• _Action item_
In the listing below, print exactly the lines between the line holding "else a = admit_p s) ∧" and the line holding "destruct (reject_prob_ok exp p now s", inclusive, and no more.

• _Data_
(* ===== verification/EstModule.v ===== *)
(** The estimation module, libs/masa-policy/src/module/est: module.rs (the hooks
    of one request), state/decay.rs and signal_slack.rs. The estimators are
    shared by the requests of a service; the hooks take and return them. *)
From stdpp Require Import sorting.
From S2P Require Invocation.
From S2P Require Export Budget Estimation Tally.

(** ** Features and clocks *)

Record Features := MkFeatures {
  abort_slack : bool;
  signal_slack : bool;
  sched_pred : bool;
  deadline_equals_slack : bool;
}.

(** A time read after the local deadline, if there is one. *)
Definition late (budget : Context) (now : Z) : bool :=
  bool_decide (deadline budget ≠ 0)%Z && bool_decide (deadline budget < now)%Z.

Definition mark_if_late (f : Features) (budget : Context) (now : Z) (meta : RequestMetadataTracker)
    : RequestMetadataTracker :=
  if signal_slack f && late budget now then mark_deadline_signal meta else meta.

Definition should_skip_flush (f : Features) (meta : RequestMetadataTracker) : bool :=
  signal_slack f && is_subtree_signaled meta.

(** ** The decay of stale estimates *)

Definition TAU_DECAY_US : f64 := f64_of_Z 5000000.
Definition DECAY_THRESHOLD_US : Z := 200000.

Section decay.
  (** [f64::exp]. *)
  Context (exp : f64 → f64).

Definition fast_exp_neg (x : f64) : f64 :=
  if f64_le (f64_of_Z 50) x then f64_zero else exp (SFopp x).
* * *
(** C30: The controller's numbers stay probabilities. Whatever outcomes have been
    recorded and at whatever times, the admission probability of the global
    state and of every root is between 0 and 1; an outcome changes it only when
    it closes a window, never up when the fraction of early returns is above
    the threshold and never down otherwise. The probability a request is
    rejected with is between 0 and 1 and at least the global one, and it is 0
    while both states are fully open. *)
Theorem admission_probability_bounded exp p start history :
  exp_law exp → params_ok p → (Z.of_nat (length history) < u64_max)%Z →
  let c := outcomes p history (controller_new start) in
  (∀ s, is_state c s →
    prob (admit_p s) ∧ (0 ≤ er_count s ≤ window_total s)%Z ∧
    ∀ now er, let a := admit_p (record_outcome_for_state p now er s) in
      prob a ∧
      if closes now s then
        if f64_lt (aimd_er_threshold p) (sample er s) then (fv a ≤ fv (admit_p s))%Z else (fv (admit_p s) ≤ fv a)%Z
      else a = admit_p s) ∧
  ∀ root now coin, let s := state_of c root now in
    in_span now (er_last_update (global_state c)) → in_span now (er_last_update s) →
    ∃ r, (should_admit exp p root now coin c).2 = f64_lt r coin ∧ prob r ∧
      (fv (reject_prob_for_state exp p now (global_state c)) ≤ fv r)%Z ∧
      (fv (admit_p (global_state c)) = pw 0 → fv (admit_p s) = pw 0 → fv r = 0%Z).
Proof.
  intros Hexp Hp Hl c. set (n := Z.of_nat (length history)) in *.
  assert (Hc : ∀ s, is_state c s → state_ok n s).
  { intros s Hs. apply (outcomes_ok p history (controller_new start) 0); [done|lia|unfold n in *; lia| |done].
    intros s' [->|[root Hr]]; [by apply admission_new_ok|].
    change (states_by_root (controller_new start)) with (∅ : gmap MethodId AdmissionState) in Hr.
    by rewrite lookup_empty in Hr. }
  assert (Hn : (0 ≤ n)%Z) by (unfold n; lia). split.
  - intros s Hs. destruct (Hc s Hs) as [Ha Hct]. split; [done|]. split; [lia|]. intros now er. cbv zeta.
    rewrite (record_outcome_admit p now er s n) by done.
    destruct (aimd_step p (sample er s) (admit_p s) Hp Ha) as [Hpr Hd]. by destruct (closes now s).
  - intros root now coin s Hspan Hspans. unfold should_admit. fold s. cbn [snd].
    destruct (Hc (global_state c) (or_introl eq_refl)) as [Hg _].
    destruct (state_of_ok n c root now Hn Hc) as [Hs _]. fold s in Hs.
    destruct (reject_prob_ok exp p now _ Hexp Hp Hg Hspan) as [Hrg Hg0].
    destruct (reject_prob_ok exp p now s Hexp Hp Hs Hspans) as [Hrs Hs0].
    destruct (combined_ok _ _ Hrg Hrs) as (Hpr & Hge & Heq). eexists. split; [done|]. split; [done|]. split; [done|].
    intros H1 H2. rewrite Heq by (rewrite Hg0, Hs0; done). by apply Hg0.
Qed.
---
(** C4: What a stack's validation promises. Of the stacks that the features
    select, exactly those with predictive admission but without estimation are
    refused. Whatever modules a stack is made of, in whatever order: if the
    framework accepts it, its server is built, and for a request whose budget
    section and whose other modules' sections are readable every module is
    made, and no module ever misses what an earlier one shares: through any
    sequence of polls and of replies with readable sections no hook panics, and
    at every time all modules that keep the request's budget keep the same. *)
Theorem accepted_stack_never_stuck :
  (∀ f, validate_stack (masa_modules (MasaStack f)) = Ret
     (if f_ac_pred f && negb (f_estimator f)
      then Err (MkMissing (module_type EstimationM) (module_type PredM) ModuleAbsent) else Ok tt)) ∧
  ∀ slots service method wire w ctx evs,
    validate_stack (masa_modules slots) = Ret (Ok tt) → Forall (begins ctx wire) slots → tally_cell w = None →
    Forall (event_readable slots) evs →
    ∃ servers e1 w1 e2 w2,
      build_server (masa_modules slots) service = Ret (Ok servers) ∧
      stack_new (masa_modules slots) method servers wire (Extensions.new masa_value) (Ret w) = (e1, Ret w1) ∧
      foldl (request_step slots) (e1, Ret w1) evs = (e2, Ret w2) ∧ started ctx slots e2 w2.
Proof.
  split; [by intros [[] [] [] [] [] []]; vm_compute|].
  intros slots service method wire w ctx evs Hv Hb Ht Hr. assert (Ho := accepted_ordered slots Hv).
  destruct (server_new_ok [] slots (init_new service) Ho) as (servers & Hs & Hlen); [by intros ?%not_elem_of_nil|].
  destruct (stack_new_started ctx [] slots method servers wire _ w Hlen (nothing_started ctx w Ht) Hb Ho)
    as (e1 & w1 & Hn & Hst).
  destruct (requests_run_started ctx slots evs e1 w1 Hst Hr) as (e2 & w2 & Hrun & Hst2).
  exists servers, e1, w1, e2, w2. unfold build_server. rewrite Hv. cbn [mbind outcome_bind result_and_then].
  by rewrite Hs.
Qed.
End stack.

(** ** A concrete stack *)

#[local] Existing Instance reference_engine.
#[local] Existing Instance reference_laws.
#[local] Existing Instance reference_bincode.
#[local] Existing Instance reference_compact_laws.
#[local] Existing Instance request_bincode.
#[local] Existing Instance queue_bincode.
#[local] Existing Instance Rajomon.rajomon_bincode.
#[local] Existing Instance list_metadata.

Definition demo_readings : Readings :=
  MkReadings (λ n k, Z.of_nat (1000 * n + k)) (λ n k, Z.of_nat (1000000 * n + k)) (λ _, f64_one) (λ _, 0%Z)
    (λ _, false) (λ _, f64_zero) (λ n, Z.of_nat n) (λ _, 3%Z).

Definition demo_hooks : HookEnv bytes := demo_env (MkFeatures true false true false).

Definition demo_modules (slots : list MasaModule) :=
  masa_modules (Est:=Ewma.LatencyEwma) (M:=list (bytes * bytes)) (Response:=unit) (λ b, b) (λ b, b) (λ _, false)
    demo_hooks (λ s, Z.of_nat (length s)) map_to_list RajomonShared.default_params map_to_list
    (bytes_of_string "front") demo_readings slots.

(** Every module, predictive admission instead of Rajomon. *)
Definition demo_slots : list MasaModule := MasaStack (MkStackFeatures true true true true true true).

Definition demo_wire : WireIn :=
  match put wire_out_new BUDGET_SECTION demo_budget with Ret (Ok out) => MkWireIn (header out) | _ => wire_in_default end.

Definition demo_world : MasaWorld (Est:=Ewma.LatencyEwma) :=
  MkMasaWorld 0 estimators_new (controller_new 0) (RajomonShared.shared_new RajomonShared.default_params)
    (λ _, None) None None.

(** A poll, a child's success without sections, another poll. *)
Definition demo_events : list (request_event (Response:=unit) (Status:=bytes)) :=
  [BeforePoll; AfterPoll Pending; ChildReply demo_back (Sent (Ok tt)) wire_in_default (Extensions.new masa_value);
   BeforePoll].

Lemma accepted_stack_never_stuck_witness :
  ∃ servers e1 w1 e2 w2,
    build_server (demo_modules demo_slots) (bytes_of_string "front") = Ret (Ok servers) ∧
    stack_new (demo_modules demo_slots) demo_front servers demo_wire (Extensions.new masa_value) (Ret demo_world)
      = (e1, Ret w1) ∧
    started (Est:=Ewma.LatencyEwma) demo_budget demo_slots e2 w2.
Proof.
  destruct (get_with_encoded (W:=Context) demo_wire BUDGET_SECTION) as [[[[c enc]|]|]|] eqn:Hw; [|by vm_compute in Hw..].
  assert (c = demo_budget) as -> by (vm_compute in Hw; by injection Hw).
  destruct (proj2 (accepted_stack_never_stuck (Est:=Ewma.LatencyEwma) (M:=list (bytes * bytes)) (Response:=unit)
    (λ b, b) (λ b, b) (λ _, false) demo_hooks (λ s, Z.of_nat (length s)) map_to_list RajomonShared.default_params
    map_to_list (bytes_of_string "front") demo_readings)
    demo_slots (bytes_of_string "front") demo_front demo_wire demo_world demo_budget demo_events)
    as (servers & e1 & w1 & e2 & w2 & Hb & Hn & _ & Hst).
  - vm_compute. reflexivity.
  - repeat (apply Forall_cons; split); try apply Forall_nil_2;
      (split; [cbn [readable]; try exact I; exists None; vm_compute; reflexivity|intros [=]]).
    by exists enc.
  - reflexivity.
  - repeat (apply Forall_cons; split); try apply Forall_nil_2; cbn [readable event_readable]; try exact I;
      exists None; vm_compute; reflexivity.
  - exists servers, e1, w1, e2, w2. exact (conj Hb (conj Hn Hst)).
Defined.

• _Output for this task_
      else a = admit_p s) ∧
  ∀ root now coin, let s := state_of c root now in
    in_span now (er_last_update (global_state c)) → in_span now (er_last_update s) →
    ∃ r, (should_admit exp p root now coin c).2 = f64_lt r coin ∧ prob r ∧
      (fv (reject_prob_for_state exp p now (global_state c)) ≤ fv r)%Z ∧
      (fv (admit_p (global_state c)) = pw 0 → fv (admit_p s) = pw 0 → fv r = 0%Z).
Proof.
  intros Hexp Hp Hl c. set (n := Z.of_nat (length history)) in *.
  assert (Hc : ∀ s, is_state c s → state_ok n s).
  { intros s Hs. apply (outcomes_ok p history (controller_new start) 0); [done|lia|unfold n in *; lia| |done].
    intros s' [->|[root Hr]]; [by apply admission_new_ok|].
    change (states_by_root (controller_new start)) with (∅ : gmap MethodId AdmissionState) in Hr.
    by rewrite lookup_empty in Hr. }
  assert (Hn : (0 ≤ n)%Z) by (unfold n; lia). split.
  - intros s Hs. destruct (Hc s Hs) as [Ha Hct]. split; [done|]. split; [lia|]. intros now er. cbv zeta.
    rewrite (record_outcome_admit p now er s n) by done.
    destruct (aimd_step p (sample er s) (admit_p s) Hp Ha) as [Hpr Hd]. by destruct (closes now s).
  - intros root now coin s Hspan Hspans. unfold should_admit. fold s. cbn [snd].
    destruct (Hc (global_state c) (or_introl eq_refl)) as [Hg _].
    destruct (state_of_ok n c root now Hn Hc) as [Hs _]. fold s in Hs.
    destruct (reject_prob_ok exp p now _ Hexp Hp Hg Hspan) as [Hrg Hg0].
    destruct (reject_prob_ok exp p now s Hexp Hp Hs Hspans) as [Hrs Hs0].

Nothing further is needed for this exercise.